Goal of the exercise =>
State the number of lines in the material below that have "apply" in them, without any other text.

Source records =>
(** C6: The spool sweep never touches mail in flight. On a well-typed store whose
    deliveries have at most [QUEUE_SET_MAX_ROWS] rows each, whatever the directory
    listing, the clock and the engine return: every queue row that is "queued" or
    "delivering" is still there after [spool_gc], and the spool file of its
    delivery has the same content, even though the sweep removes files and queue
    rows as it goes. With a retention of 0 days the sweep changes nothing. *)
Theorem spool_gc_safe cfg w (Htidy : tidy (w_db w)) :
  let w' := (spool_gc cfg w).1 in
  (forall m k x, active_row (w_db w) m k x ->
     active_row (w_db w') m k x /\
     forall p, spool_out_path cfg m k 4096 = Some p -> file_at (w_host w') p = file_at (w_host w) p) /\
  (sg_retention_days (storage cfg) = 0 -> w' = w).
Proof.
  cbv zeta. split.
  - intros m k x Ha. enough (Hp : preserves (shields cfg m k x) (spool_gc cfg)) by (by destruct (Hp w Ha Htidy) as (? & _ & ?)).
    unfold spool_gc. apply preserves_if; intros _; [by apply preserves_ret, _|].
    apply preserves_bind; [exact _|apply host_shields, time_keeps|intros now].
    apply preserves_bind; [exact _|apply host_shields, readdir_keeps|intros [names|]; [|by apply preserves_ret, _]].
    induction names as [|n names IH]; cbn [gc_loop]; [by apply preserves_ret, _|].
    apply preserves_bind; [exact _|apply gc_entry_shields|intros _; apply IH].
  - intros Hr. unfold spool_gc. by rewrite Hr.
Qed.

End Durable.

(** ** Witnesses *)

Lemma spool_gc_safe_witness :
  let w := mem_queue_world SMTP_OK in
  file_at (w_host (spool_gc mem_cfg w).1) (bs "/spool/7.0.out.eml") = Some (bs "hi").
Proof.
  destruct (spool_gc_safe mem_cfg (mem_queue_world SMTP_OK) (conj mem_q_wf mem_q_few)) as [Hk _].
  destruct (Hk 7 0 [7; 0; 1; 2; 0; 0; 3]) as [_ Hf].
  - split; [split; [vm_compute; do 2 constructor|done]|]. exists (bs "queued"). split; reflexivity.
  - etransitivity; [apply Hf; reflexivity|reflexivity].
Defined.
(* ===== verification/SmtpForward.v ===== *)
(** * Forwarding an accepted message (src/src/smtp_in.c)

    From the end of DATA to the queue: DKIM signing, the preparation shared by
    all destinations of an alias (reply token, reply-map row, rewritten headers),
    the forward of one alias or of one reply, and the loop over the recipients of
    [deliver_message]; and what a success of that loop guarantees on disk. *)

From S2P Require Import Prelude MailLines MailAddr MailHeader DlEngine Store StoreSpec StoreTables StoreQueue Reply Json Config SmtpParse SmtpWorld MemHost SmtpQueue SmtpQueueSpec SmtpDurable.

Section Forward.
Context {E : DlEngine} {H : Host}.
Implicit Types (cfg : Config).

(** [forward_sign]: the signed message, or the message unchanged. *)
Definition forward_sign cfg (alias sanitized : bytes) : M bytes :=
  match mail_addr_parse alias with
  | None => mret sanitized
  | Some (_, domain) =>
      match config_dkim_find (dkim cfg) domain with
      | None => mret sanitized
      | Some dk =>
          r ← on_host (fun h => dkim_sign h sanitized (dk_domain dk) (dk_selector dk) (dk_private_key dk));
          mret (default sanitized r)
      end
  end.

(** [snprintf(received, 512, "from %s by %s", ...)]. *)
Definition received_line cfg (sender : bytes) : bytes :=
  take 511 (bs "from " ++ (if is_nil sender then bs "<>" else sender) ++ bs " by " ++ host_name cfg).

Definition env_from (sender alias : bytes) : bytes := if is_nil sender then [] else alias.

(** The reverse address of a fresh token whose reply-map row is stored. *)
Definition mint_reverse cfg (sender alias : bytes) : M (option bytes) :=
  u ← on_host read_urandom;
  match reply_token_gen u.1 u.2 64 with
  | (rc, Some token) =>
      if negb (rc =? VISAGE_OK) then mret (@None bytes)
      else match reply_make_reverse (reply cfg) token alias 384 with
           | (rc, Some rev) =>
               if negb (rc =? VISAGE_OK) then mret (@None bytes)
               else
                 now ← on_host time_now;
                 rc ← on_store (fun s => store_revmap_add s now token sender alias);
                 mret (if (rc =? VISAGE_OK : bool) then Some rev else None)
           | (_, None) => mret (@None bytes)
           end
  | (_, None) => mret (@None bytes)
  end.

Definition forward_rewrite cfg (sender alias reverse : bytes) : MailRewrite :=
  if is_nil sender
  then {| rw_received := Some (received_line cfg sender); rw_return_path := Some [];
          rw_from := Some alias; rw_sender := Some alias; rw_reply_to := Some alias |}
  else {| rw_received := Some (received_line cfg sender); rw_return_path := Some alias;
          rw_from := None; rw_sender := None; rw_reply_to := Some reverse |}.

(** [forward_prepare]: the body and the envelope sender when it returns 0. *)
Definition forward_prepare cfg (msg sender alias : bytes) : M (option (bytes * bytes)) :=
  rev ← (if is_nil sender then mret (Some []) else mint_reverse cfg sender alias);
  match rev with
  | None => mret (@None (bytes * bytes))
  | Some rev =>
      match mail_sanitize_for_forward msg (forward_rewrite cfg sender alias rev) with
      | None => mret (@None (bytes * bytes))
      | Some sanitized =>
          out ← forward_sign cfg alias sanitized;
          mret (Some (out, env_from sender alias))
      end
  end.

Definition forward_one cfg (msg sender alias dest : bytes) (msgid ts k : Z) : M bool :=
  p ← forward_prepare cfg msg sender alias;
  match p with
  | None => _ ← log_add msgid ts LOG_DIR_OUT alias dest (bs "error"); mret false
  | Some (sanitized, from) => queue_enqueue cfg msgid k from dest sanitized false
  end.

(** One enqueue per destination; the ordinal and whether all succeeded. *)
Fixpoint enqueue_dests cfg (msgid : Z) (from sanitized : bytes) (dests : list bytes) (k : Z) (ok : bool)
  : M (bool * Z) :=
  match dests with
  | [] => mret (ok, k)
  | d :: dests' =>
      r ← queue_enqueue cfg msgid k from d sanitized false;
      enqueue_dests cfg msgid from sanitized dests' (u32 (k + 1)) (ok && r)
  end.

Fixpoint log_errors (msgid ts : Z) (rcpt : bytes) (dests : list bytes) : M unit :=
  match dests with
  | [] => mret tt
  | d :: dests' => _ ← log_add msgid ts LOG_DIR_OUT rcpt d (bs "error"); log_errors msgid ts rcpt dests'
  end.

Definition remote_name (sender : bytes) : bytes := if is_nil sender then bs "<>" else sender.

Solution =>
6